Each line of the material, from the first through the one containing "An element-wise operator", is to be written out exactly.

*** Provided records Section Begins ***

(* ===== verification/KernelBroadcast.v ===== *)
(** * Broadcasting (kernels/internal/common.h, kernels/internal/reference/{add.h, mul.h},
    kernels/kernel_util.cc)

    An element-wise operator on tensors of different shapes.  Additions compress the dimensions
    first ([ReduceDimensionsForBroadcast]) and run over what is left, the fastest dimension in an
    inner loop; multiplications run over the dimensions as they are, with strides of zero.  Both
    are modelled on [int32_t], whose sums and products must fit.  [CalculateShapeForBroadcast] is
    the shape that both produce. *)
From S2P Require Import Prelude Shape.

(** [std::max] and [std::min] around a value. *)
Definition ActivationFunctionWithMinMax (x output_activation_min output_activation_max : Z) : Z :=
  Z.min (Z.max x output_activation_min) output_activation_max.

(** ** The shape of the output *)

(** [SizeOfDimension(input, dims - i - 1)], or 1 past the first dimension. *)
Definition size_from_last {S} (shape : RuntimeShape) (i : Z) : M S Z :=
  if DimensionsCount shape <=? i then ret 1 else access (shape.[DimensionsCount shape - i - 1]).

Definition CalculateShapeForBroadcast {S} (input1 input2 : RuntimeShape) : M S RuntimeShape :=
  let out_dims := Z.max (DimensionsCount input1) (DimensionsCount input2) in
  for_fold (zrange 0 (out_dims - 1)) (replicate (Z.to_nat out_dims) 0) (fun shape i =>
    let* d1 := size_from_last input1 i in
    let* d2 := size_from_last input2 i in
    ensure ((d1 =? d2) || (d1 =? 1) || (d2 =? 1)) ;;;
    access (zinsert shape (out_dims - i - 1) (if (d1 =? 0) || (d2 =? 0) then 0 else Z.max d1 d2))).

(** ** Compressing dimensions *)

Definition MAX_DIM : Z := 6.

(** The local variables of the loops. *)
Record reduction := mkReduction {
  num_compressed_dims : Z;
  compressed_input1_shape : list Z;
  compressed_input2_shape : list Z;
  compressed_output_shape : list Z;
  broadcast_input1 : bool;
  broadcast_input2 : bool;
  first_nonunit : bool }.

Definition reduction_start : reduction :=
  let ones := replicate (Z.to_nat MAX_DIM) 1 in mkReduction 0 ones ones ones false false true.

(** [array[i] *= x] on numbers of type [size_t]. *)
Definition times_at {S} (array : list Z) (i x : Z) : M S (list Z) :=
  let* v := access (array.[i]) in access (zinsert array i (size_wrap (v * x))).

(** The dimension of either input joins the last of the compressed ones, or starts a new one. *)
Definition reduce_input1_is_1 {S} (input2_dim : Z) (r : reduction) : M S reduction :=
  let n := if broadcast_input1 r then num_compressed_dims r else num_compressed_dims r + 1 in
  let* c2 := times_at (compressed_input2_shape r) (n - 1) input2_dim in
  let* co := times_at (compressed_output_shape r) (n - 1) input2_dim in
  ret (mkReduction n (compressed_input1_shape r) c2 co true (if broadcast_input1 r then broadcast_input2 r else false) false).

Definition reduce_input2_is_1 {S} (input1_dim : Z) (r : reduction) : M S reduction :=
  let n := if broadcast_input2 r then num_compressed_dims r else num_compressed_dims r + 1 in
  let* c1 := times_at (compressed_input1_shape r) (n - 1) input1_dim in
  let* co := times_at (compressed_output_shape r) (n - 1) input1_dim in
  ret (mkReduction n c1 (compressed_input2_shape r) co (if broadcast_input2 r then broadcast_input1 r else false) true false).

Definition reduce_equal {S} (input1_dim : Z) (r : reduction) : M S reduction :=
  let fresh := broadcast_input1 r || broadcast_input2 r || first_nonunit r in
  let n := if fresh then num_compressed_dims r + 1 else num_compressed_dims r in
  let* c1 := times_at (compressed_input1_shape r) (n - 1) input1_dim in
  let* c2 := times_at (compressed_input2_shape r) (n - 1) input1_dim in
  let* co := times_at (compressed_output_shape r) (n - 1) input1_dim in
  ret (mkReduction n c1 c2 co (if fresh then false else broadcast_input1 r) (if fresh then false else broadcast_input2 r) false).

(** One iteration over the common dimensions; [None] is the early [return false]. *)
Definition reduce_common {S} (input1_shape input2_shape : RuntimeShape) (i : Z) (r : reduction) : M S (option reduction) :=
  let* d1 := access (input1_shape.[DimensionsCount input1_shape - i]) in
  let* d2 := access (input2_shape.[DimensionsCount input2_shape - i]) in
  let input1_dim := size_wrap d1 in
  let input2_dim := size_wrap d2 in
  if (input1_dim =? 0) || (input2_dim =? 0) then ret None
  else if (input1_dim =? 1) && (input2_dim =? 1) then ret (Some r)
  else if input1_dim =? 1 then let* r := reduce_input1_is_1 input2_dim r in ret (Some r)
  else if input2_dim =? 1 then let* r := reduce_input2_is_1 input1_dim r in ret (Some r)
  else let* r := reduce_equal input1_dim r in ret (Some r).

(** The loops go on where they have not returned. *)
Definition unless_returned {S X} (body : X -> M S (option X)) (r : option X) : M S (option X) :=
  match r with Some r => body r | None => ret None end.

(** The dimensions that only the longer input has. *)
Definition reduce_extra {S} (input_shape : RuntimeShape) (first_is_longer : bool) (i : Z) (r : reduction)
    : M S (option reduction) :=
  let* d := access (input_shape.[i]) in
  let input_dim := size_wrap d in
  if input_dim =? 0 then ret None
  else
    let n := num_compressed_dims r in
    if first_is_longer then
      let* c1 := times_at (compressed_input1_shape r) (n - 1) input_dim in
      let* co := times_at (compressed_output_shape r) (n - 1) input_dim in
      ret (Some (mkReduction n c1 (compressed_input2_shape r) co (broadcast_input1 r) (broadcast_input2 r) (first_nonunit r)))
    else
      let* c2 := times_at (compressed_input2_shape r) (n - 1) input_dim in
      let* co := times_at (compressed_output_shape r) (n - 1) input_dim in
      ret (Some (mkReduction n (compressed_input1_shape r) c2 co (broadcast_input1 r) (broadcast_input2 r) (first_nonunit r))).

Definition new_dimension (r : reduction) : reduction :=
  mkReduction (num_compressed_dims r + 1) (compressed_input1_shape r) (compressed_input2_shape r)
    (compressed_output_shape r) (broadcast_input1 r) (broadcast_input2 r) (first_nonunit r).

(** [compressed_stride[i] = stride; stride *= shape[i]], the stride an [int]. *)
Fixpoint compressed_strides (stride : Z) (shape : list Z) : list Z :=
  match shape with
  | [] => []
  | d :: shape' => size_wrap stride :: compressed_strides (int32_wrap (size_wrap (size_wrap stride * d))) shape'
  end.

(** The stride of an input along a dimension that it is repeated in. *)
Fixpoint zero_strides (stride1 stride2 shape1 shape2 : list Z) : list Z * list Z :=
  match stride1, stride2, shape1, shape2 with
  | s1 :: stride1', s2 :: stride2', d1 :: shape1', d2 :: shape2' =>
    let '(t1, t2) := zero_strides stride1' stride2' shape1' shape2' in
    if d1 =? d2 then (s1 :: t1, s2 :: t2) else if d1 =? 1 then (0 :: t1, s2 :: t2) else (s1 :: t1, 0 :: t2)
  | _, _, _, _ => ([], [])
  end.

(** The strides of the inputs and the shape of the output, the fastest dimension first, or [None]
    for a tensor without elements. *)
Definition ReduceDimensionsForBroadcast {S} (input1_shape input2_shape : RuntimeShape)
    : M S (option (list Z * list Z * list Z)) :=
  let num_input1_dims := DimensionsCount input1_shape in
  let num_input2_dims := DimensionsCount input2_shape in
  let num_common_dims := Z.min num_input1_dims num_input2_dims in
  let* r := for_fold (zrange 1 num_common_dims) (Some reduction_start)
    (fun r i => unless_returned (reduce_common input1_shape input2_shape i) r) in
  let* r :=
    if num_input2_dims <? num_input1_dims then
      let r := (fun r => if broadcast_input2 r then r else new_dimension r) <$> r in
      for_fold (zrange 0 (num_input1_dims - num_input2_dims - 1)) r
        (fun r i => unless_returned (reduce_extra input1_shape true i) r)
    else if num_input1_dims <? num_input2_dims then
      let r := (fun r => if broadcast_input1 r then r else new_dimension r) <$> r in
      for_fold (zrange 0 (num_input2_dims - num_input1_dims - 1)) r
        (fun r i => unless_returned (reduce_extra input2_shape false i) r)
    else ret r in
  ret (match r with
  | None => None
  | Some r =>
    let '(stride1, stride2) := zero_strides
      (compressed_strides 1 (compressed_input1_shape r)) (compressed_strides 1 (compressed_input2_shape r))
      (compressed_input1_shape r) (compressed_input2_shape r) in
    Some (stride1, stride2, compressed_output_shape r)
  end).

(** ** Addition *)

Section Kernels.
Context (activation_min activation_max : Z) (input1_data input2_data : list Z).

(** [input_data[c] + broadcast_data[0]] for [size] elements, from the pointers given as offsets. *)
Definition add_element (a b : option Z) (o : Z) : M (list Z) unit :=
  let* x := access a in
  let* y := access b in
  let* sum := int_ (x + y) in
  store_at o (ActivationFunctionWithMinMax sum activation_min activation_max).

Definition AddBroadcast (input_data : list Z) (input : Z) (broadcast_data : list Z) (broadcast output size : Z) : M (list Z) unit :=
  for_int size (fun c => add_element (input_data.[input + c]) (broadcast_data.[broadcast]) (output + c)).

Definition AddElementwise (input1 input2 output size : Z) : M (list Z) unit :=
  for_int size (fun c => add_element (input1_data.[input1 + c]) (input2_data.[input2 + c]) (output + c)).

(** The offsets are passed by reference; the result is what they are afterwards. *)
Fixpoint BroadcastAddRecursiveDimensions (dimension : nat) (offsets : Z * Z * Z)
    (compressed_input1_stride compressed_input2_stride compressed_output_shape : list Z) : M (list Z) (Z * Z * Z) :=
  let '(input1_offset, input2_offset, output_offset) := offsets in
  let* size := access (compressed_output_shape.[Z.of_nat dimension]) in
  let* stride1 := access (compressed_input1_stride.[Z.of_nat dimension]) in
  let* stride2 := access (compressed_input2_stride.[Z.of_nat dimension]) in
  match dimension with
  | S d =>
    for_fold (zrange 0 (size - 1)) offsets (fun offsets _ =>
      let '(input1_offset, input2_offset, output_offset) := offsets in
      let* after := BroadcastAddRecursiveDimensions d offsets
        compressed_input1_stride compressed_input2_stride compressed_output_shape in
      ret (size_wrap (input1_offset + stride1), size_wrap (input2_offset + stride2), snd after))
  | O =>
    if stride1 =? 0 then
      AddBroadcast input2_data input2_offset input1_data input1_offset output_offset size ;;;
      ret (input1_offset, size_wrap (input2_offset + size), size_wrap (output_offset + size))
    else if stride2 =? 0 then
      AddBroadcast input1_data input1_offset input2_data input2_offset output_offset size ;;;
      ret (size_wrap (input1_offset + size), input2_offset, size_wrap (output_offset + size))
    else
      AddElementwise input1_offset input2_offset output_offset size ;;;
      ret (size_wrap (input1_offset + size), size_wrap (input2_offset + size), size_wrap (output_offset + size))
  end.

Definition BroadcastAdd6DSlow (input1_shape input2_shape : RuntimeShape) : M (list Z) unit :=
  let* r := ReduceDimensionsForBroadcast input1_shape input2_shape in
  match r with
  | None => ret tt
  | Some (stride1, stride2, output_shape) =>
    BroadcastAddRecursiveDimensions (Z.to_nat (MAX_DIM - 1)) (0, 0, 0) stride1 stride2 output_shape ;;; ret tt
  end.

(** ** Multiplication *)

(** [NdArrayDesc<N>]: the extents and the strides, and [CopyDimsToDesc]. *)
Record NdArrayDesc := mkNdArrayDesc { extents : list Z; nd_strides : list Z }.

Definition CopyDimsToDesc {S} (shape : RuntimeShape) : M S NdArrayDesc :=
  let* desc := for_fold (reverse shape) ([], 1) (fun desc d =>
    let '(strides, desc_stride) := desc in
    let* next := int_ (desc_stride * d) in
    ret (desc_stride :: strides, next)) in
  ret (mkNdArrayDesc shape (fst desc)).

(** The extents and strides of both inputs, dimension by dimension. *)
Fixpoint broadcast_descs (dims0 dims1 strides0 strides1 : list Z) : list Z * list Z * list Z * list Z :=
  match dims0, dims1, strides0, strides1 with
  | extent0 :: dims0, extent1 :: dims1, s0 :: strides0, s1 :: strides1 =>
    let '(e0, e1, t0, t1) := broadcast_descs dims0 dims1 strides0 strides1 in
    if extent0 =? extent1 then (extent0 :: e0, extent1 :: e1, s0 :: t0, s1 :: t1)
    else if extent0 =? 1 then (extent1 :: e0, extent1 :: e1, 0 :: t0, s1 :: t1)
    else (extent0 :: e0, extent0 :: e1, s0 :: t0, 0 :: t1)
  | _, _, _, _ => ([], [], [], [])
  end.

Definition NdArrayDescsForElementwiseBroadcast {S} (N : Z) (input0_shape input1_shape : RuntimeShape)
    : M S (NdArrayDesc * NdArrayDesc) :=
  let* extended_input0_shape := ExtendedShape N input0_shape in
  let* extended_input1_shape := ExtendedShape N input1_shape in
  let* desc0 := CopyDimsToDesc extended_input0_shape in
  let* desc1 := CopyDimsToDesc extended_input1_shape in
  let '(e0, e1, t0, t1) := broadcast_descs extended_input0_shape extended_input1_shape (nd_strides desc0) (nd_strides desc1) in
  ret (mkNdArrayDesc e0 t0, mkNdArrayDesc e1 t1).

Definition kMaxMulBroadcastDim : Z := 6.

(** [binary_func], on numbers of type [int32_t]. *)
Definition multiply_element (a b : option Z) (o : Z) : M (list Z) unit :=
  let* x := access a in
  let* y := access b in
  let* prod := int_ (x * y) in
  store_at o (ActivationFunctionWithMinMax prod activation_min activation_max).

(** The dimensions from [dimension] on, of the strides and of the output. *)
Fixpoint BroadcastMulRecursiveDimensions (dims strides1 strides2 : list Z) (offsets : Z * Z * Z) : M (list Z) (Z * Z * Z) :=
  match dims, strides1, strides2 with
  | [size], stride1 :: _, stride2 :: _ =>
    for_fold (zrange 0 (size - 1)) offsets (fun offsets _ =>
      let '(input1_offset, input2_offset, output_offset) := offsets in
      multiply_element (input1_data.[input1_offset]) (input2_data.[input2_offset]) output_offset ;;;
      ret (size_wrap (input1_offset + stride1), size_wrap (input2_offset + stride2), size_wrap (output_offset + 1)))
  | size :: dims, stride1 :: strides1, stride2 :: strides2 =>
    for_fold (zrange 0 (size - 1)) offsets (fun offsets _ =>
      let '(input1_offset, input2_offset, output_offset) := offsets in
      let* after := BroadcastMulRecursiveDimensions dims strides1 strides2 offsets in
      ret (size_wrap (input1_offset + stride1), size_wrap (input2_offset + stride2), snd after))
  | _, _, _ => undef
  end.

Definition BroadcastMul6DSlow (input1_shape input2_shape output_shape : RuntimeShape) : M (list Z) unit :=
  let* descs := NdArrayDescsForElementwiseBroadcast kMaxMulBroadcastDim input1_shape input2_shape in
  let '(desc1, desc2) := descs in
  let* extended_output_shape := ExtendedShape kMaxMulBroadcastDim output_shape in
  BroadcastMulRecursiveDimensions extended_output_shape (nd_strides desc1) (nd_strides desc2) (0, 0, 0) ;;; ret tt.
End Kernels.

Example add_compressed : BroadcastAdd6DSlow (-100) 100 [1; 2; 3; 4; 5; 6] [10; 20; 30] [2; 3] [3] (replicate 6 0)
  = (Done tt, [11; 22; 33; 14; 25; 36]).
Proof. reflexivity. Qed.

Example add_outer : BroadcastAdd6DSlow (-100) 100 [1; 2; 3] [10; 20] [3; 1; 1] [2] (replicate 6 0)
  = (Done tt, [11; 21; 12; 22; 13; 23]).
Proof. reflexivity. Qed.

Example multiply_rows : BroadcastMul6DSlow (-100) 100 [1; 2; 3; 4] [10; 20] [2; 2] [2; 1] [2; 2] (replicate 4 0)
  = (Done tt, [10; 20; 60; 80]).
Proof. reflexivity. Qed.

*** Provided records Section Ends ***

# Response to this exercise:
(* ===== verification/KernelBroadcast.v ===== *)
(** * Broadcasting (kernels/internal/common.h, kernels/internal/reference/{add.h, mul.h},
    kernels/kernel_util.cc)

    An element-wise operator on tensors of different shapes.  Additions compress the dimensions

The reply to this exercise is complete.